Se diz “nossa igreja se verá representada por aquele irmão”, já muda de figura. O que se verifica é uma instrumentalização recíproca entre igrejas e partidos, nesse sistema de ganhos mútuos.

Os Poderes, especialmente o Parlamento, vão virando puxadinhos dos templos, numa releitura do padroado implantado pelo Estado colonizador português em conluio com a Igreja Católica. Não há nada de original nessa prática, mudaram os personagens.

A apresentação aos crentes de candidatos selecionados na denominação, o uso do slogan “irmão vota em irmão” e até ameaça com o “fogo eterno” devem ser banidos.

Muitas igrejas reclamam de perseguição. Se ambientalistas, ruralistas e outros grupos civis podem ter representação no Congresso, por que elas não?

PAB – A liberdade religiosa é direito fundamental, mas não é ilimitada.
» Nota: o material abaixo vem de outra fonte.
Lemma learner_fold (o : gset N) ids r :
  0 ∉ ids → NoDup ids → (∀ id, id ∈ ids → id ∉ r_lrn r) → (∀ id, id ∈ ids → id ∉ r_inc r) →
  ((∀ id, id ∈ ids → id ∉ o) →
     foldl (change_roles o) r (map (MkCCS ConfChangeAddLearnerNode) ids) =
     Roles (r_inc r) (r_lrn r ∪ list_to_set ids) (r_nxt r)) ∧
  ((∀ id, id ∈ ids → id ∈ o) →
     foldl (change_roles o) r (map (MkCCS ConfChangeAddLearnerNode) ids) =
     Roles (r_inc r) (r_lrn r) (r_nxt r ∪ list_to_set ids)).
Proof.
  revert r. induction ids as [|id ids IH]; intros r H0 Hnd Hl Hi.
  { split; intros _; destruct r; apply roles_eq; cbn; set_solver. }
  apply not_elem_of_cons in H0 as [H0 H0']. apply NoDup_cons in Hnd as [Hni Hnd].
  cbn [map foldl]. unfold change_roles at 2 4. cbn [cc_NodeID cc_Type].
  rewrite (proj2 (N.eqb_neq id 0)) by done. unfold learner_roles.
  rewrite (bool_decide_eq_false_2 (id ∈ r_lrn r)) by (apply Hl; by left).
  split; intros Ho.
  - rewrite bool_decide_eq_false_2 by (apply Ho; by left).
    match goal with |- foldl _ ?r1 _ = _ =>
      destruct (IH r1 H0' Hnd) as [IH1 _]; [cbn; set_solver..|] end.
    rewrite IH1 by set_solver.
    apply roles_eq; cbn; set_solver.
  - rewrite bool_decide_eq_true_2 by (apply Ho; by left).
    match goal with |- foldl _ ?r1 _ = _ =>
      destruct (IH r1 H0' Hnd) as [_ IH2]; [cbn; set_solver..|] end.
    rewrite IH2 by set_solver.
    apply roles_eq; cbn; set_solver.
Qed.

(** ** Quorums across a change *)

(** Majorities of two voter sets that differ in at most one node overlap. *)
Lemma quorum_of_neighbours (s t : gset N) p q :
  s ≠ ∅ → t ≠ ∅ → (size (s ∖ t) + size (t ∖ s) ≤ 1)%nat →
  quorum_of (Some s) p → quorum_of (Some t) q → ∃ id, id ∈ s ∧ id ∈ t ∧ p id = true ∧ q id = true.
Proof.
  intros Hs Ht Hd [|Hp] [|Hq]; [done..|]. unfold keys, default, from_option, id in *.
  set (f := λ id, bool_decide (id ∈ s) && p id). set (g := λ id, bool_decide (id ∈ t) && q id).
  assert (Hcount : ∀ (a : gset N) h, a ⊆ s ∪ t →
    countb (λ id, bool_decide (id ∈ a) && h id) (elements (s ∪ t)) = countb h (elements a)).
  { intros a h Ha. rewrite (countb_perm _ _ (elements a ++ elements ((s ∪ t) ∖ a))).
    2:{ rewrite <- elements_disj_union by set_solver. f_equiv. by apply union_difference. }
    rewrite countb_app, (countb_none _ (elements (_ ∖ a))), Nat.add_0_r.
    - apply countb_ext. intros x Hx%elem_of_elements. by rewrite bool_decide_eq_true_2.
    - intros x Hx%elem_of_elements. rewrite bool_decide_eq_false_2; [done|set_solver]. }
  destruct (countb_overlap f g (elements (s ∪ t))) as (x & _ & Hf & Hg).
  - unfold f, g. rewrite !Hcount by set_solver.
    change (length (elements (s ∪ t))) with (size (s ∪ t)).
    pose proof (size_union_alt s t). pose proof (size_union_alt t s).
    replace (t ∪ s) with (s ∪ t) in * by set_solver.
    unfold majority in *.
    pose proof (Nat.div_mod_eq (size s) 2). pose proof (Nat.div_mod_eq (size t) 2).
    pose proof (Nat.mod_upper_bound (size s) 2). pose proof (Nat.mod_upper_bound (size t) 2). lia.
  - unfold f, g in *. apply andb_prop in Hf as [?%bool_decide_eq_true ?], Hg as [?%bool_decide_eq_true ?].
    by exists x.
Qed.

(** ** Round trip through a ConfState *)

(** A well-formed configuration is determined by its sets. *)
Lemma config_ext cfg prs cfg' prs' :
  config_wf cfg prs → config_wf cfg' prs' → roles_of cfg = roles_of cfg' →
  out cfg = out cfg' → AutoLeave cfg = AutoLeave cfg' → cfg = cfg'.
Proof.
  intros [Hi _ _ _ _ _ [Hl Hn] Hs] [Hi' _ _ _ _ _ [Hl' Hn'] Hs'] Hr Ho Ha.
  assert (Hkeys : ∀ m m' : option (gset N), m ≠ Some ∅ → m' ≠ Some ∅ → keys m = keys m' → m = m').
  { intros [s|] [s'|] ?? E; cbn in E; unfold id in E; congruence. }
  unfold roles_of in Hr. injection Hr as Hri Hrl Hrn.
  destruct cfg as [[i o] a l n], cfg' as [[i' o'] a' l' n'].
  unfold inc, out, lrn, nxt in *. cbn in *. f_equal; [|done|by apply Hkeys..].
  f_equal.
  - destruct i, i'; try done. cbn in Hri. unfold id in Hri. congruence.
  - apply Hkeys; [| |done]; intros ->; [destruct (Hs eq_refl)|destruct (Hs' eq_refl)]; done.
Qed.

(** Every step of a list of single simple changes leaves a voter. *)
Fixpoint keeps_voters (s : gset N) (ccs : list ConfChangeSingle) : Prop :=
  match ccs with
  | [] => True
  | cc :: ccs' => voters_after s cc ≠ ∅ ∧ keeps_voters (voters_after s cc) ccs'
  end.

Lemma keeps_voters_app s l k :
  keeps_voters s (l ++ k) ↔ keeps_voters s l ∧ keeps_voters (foldl voters_after s l) k.
Proof.
  revert s. induction l as [|cc l IH]; intros s; cbn [keeps_voters app foldl]; [tauto|].
  rewrite IH. tauto.
Qed.

Lemma voters_after_diff s cc :
  (size (s ∖ voters_after s cc) + size (voters_after s cc ∖ s) ≤ 1)%nat.
Proof.
  unfold voters_after.
  assert (Hsame : (size (s ∖ s) + size (s ∖ s) ≤ 1)%nat) by
    (rewrite (difference_diag_L s), size_empty; lia).
  assert (Hsub : ∀ x, (size (s ∖ (s ∖ {[x]})) + size ((s ∖ {[x]}) ∖ s) ≤ 1)%nat).
  { intros x. replace ((s ∖ {[x]}) ∖ s) with (∅ : gset N) by set_solver.
    rewrite size_empty, <- (size_singleton (C := gset N) x), Nat.add_0_r.
    apply subseteq_size. intros y Hy. destruct (decide (y = x)); set_solver. }
  destruct (cc_NodeID cc =? 0); [done|]. destruct (cc_Type cc); try apply Hsub; try done.
  replace (s ∖ (s ∪ {[cc_NodeID cc]})) with (∅ : gset N) by set_solver.
  rewrite size_empty, <- (size_singleton (C := gset N) (cc_NodeID cc)). apply subseteq_size. set_solver.
Qed.

Definition with_config (chg : Changer) (cfg : Config) (prs : ProgressMap) : Changer :=
  MkChanger ((ch_Tracker chg) <| t_Config := cfg |> <| t_Progress := prs |>) (ch_LastIndex chg).

(** A chain of single simple changes composes their effects. *)
Lemma chain_simple ccs rest chg :
  config_wf (t_Config (ch_Tracker chg)) (t_Progress (ch_Tracker chg)) →
  out (t_Config (ch_Tracker chg)) = ∅ → forallb known_change ccs = true →
  keeps_voters (inc (t_Config (ch_Tracker chg))) ccs →
  ∃ cfg' prs',
    chain chg (map (λ cc chg, Simple chg [cc]) ccs ++ rest) =
      chain (with_config chg cfg' prs') rest ∧
    config_wf cfg' prs' ∧ out cfg' = ∅ ∧
    roles_of cfg' = foldl (change_roles ∅) (roles_of (t_Config (ch_Tracker chg))) ccs.
Proof.
  revert chg. induction ccs as [|cc ccs IH]; intros chg Hwf Ho Hk Hv.
  { exists (t_Config (ch_Tracker chg)), (t_Progress (ch_Tracker chg)). split_and!; try done.
    cbn [map app]. f_equal. by destruct chg as [[] ?]. }
  cbn [forallb] in Hk. apply andb_prop in Hk as [Hk Hks]. destruct Hv as [Hv Hvs].
  pose proof (Simple_wf chg Hwf [cc]) as Hs. cbn zeta in Hs. cbn [foldl forallb] in Hs.
  rewrite Hk, !bool_decide_eq_true_2 in Hs; [|apply voters_after_diff|done|done].
  destruct Hs as (cfg1 & prs1 & Hs & Hwf1 & Hi1 & Ho1 & Hr1).
  cbn [map app chain]. rewrite Hs. cbn [try_bind]. fold (with_config chg cfg1 prs1).
  destruct (IH (with_config chg cfg1 prs1) Hwf1 Ho1 Hks) as (cfg' & prs' & -> & Hwf' & Ho' & Hr').
  { cbn. by rewrite Hi1. }
  exists cfg', prs'. split_and!; try done. rewrite Hr'. cbn [foldl]. f_equal. exact Hr1.
Qed.

Lemma keeps_voters_learners s ids :
  s ≠ ∅ → (∀ id, id ∈ ids → id ∉ s) →
  keeps_voters s (map (MkCCS ConfChangeAddLearnerNode) ids).
Proof.
  intros Hs. induction ids as [|i ids IH]; intros Hids; [done|]. cbn [map keeps_voters].
  assert (Hv : voters_after s (MkCCS ConfChangeAddLearnerNode i) = s).
  { unfold voters_after. cbn [cc_NodeID cc_Type]. destruct (i =? 0); [done|].
    assert (i ∉ s) by (apply Hids; by left). set_solver. }
  rewrite Hv. split; [done|]. apply IH. intros id Hid. apply Hids. by right.
Qed.

Lemma keeps_voters_add s ids :
  0 ∉ ids → keeps_voters s (map (MkCCS ConfChangeAddNode) ids).
Proof.
  revert s. induction ids as [|i ids IH]; intros s H0'; [done|].
  apply not_elem_of_cons in H0' as [H0 H0'].
  cbn [map keeps_voters]. split; [|by apply IH]. unfold voters_after. cbn [cc_NodeID cc_Type].
  rewrite (proj2 (N.eqb_neq i 0)) by done. set_solver.
Qed.

Lemma elem_of_Slice c id : id ∈ Slice c ↔ id ∈ keys c.
Proof. destruct (Slice_spec c) as [H _]. by rewrite H, elem_of_elements. Qed.
Lemma NoDup_Slice c : NoDup (Slice c).
Proof. destruct (Slice_spec c) as [H _]. rewrite H. apply NoDup_elements. Qed.
Lemma Slice_set c : list_to_set (Slice c) = keys c.
Proof. apply set_eq. intros id. by rewrite elem_of_list_to_set, elem_of_Slice. Qed.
Veja o exemplo das Testemunhas de Jeová: não podem receber transfusão de sangue, porém, não estão os médicos desobrigados de fazê-lo quando recomendado o tratamento.

Não quer dizer que religiosos possam realizar pactos ou barganhas cósmicas, funcionando as igrejas como caixas registradoras. Como qualquer grupo de interesses, tem pleno direito de ter representantes ocupando cargos eletivos, o que se questiona é a forma como ascendem ao poder.

Qual a solução usada nos EUA que o sr. cita como bom exemplo?

PAB – Com a Emenda Johnson, está previsto no Código Interno da Receita Federal do país que a não participação na política é condição para manter a isenção fiscal das organizações religiosas. A igreja tem que escolher: continuar a não pagar impostos se abstendo de lançar candidatos.

O sr. defende que religiosos se descompatibilizem de cargos eclesiais caso ingressem na política. É o suficiente? O prefeito do Rio, Marcelo Crivella, licenciou-se como bispo da igreja de seu tio Edir Macedo, a Universal.

PAB – Não me parece justo que um religioso possa pregar até as vésperas do pleito, provocando uma desigualdade avassaladora entre candidatos não ligados a igreja alguma. Não é proibi-lo de frequentar, até porque sabemos que candidatos em busca de votos rezam para Deus e o Diabo num só dia. Porém, que entrem mudos e saiam calados dos templos.

Quanto a Crivella, representa um típico caso de uso da fé religiosa para ditar políticas públicas, o que é flagrantemente proibido num Estado laico.